Comment Period Open for Proposed PRISM Privacy+ Certification Changes
October 2, 2019
i-SIGMA is officially requesting member comments on the proposed changes to the Privacy+ Certification program that are intended to make it both more accessible and more relevant. Under the proposed structure, Privacy+ Certification would no longer require SSAE 18 or SOC 2, instead offering the less expensive option to obtain the operational credential by meeting defined regulatory and security criteria.
According to PRISM International’s Subject Matter Expert Gail Bisbee, the new specifications are more closely tied to the regulatory compliance clients need to verify.
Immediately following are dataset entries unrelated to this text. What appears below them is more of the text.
(** Interruptions and short reads are invisible to the caller. *)
Lemma read_exact_benign f n :
  benign (f_script f) -> (f_pos f + n <= length (f_bytes f))%nat ->
  exists s, benign s /\ read_exact f n =
    Done (Some (slice (f_pos f) n (f_bytes f)),
          File (f_bytes f) (f_pos f + n) (f_writable f) s).
Proof.
  intros Hb Hl. destruct (read_exact_spec f n) as (r & g & E & H1 & H2 & H3 & H4 & H5).
  specialize (H5 Hb Hl). destruct r as [d|]; [|done].
  destruct (H4 d eq_refl) as (-> & Hp & _). destruct g; simpl in *; subst.
  eexists. split; [by eapply benign_suffix|done].
Qed.

(** Reading past the end of the file fails, whatever the events. *)
Lemma read_exact_eof f n :
  (0 < n)%nat -> (length (f_bytes f) < f_pos f + n)%nat ->
  exists g, read_exact f n = Done (None, g) /\
    f_bytes g = f_bytes f /\ f_writable g = f_writable f.
Proof.
  intros Hn Hl. destruct (read_exact_spec f n) as (r & g & E & H1 & H2 & _ & H4 & _).
  destruct r as [d|]; [destruct (H4 d eq_refl) as (_ & _ & ?); lia|eauto].
Qed.

Lemma write_exact_loop_benign fuel f d :
  (length (f_script f) < fuel)%nat -> benign (f_script f) -> f_writable f = true ->
  ((f_pos f <= length (f_bytes f))%nat \/ d <> []) ->
  exists s, benign s /\ write_exact_loop fuel f d =
    Done (0, File (write_at (f_pos f) d (f_bytes f)) (f_pos f + length d) true s).
Proof.
  revert f d. induction fuel as [|fuel IH]; intros [b p w s] d Hf Hb Hw Hp; simpl in *; [lia|].
  subst w. destruct d as [|d0 d'].
  { destruct Hp; [|done]. exists s. split; [done|].
    by rewrite write_at_nil, Nat.add_0_r by lia. }
  unfold sys_write, next_event. cbn [f_writable f_script f_bytes f_pos negb].
  set (d := d0 :: d') in *. clearbody d.
  assert (forall n s', (length s' < fuel)%nat -> benign s' ->
    exists s'', benign s'' /\
      write_exact_loop fuel
        (File (write_at p (take n d) b) (p + length (take n d)) true s')
        (drop (length (take n d)) d) =
      Done (0, File (write_at p d b) (p + length d) true s'')) as Hstep.
  { intros n s' Hl' Hb'. edestruct (IH (File (write_at p (take n d) b)
      (p + length (take n d)) true s') (drop (length (take n d)) d)) as (s'' & Hs'' & E);
      simpl; auto; [left; rewrite length_write_at; lia|].
    exists s''. split; [done|]. rewrite E. simpl. rewrite write_at_app.
    replace (take n d ++ drop (length (take n d)) d) with d; [do 3 f_equal; blen|].
    rewrite length_take. destruct (decide (n <= length d)%nat).
    - rewrite Nat.min_l, take_drop by lia. done.
    - by rewrite take_ge, drop_ge, app_nil_r by lia. }
  destruct s as [|e s'].
  - exists []. split; [done|]. rewrite take_ge, drop_ge by lia.
    by destruct fuel.
  - unfold benign in Hb. rewrite Forall_cons_iff in Hb. destruct Hb as [He Hb].
    destruct e; [apply Hstep; simpl in *; [lia|done] ..| | done].
    apply (IH (File b p true s')); simpl in *; auto; lia.
Qed.

(** With no hard failure the whole buffer reaches the file, at the offset. *)
Lemma write_exact_benign f d :
  benign (f_script f) -> f_writable f = true ->
  (f_pos f <= length (f_bytes f))%nat \/ d <> [] ->
  exists s, benign s /\ write_exact f d =
    Done (0, File (write_at (f_pos f) d (f_bytes f)) (f_pos f + length d) true s).
Proof. intros. apply write_exact_loop_benign; auto. Qed.

Lemma sys_lseek_benign f off :
  benign (f_script f) -> 0 <= off ->
  exists s, benign s /\ sys_lseek f off =
    (off, File (f_bytes f) (Z.to_nat off) (f_writable f) s).
Proof.
  intros Hb Ho. unfold sys_lseek, next_event, benign in *.
  destruct f as [b p w [|e s]]; simpl in *.
  - zcase. exists []. done.
  - rewrite Forall_cons_iff in Hb. destruct Hb as [He Hb]. exists s.
    split; [done|]. destruct e; try done; zcase; done.
Qed.

Lemma sys_ftruncate_benign f size :
  benign (f_script f) -> f_writable f = true -> 0 <= size ->
  exists s, benign s /\ sys_ftruncate f size =
    (0, File (truncate_to (Z.to_nat size) (f_bytes f)) (f_pos f) true s).
Proof.
  intros Hb Hw Ho. unfold sys_ftruncate, next_event, benign in *.
  destruct f as [b p w [|e s]]; simpl in *; subst w; simpl.
  - zcase. exists []. done.
  - rewrite Forall_cons_iff in Hb. destruct Hb as [He Hb]. exists s.
    split; [done|]. destruct e; try done; zcase; done.
Qed.

Lemma sys_fsync_benign f :
  benign (f_script f) ->
  exists s, benign s /\ sys_fsync f = (0, File (f_bytes f) (f_pos f) (f_writable f) s).
Proof.
  intros Hb. unfold sys_fsync, next_event, benign in *.
  destruct f as [b p w [|e s]]; simpl in *; [by exists []|].
  rewrite Forall_cons_iff in Hb. destruct Hb as [He Hb]. exists s. by destruct e.
Qed.

Lemma sys_fstat_size_benign f :
  benign (f_script f) ->
  exists s, benign s /\ sys_fstat_size f =
    (Some (len (f_bytes f)), File (f_bytes f) (f_pos f) (f_writable f) s).
Proof.
  intros Hb. unfold sys_fstat_size, next_event, benign in *.
  destruct f as [b p w [|e s]]; simpl in *; [by exists []|].
  rewrite Forall_cons_iff in Hb. destruct Hb as [He Hb]. exists s. by destruct e.
Qed.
“As data protection regulations heap more liability on data controllers,” said Bisbee, “they come to rely on certifications to strengthen their due diligence requirements. It’s a trend that will continue and it bodes well for Privacy+ to emerge as that standard globally.”
Early this year, Bisbee’s point was made clear by the 2019 i-SIGMA Australian Consumer Attitude Survey where 94% of records managers polled said a credible certification would be the most important factor when selecting a records storage service provider.
Comments on the Proposed Privacy+ Certification Specifications will be accepted throughout the month of October. As proposed, the specifications would be verified by i-SIGMA’s global network of contracted security professionals.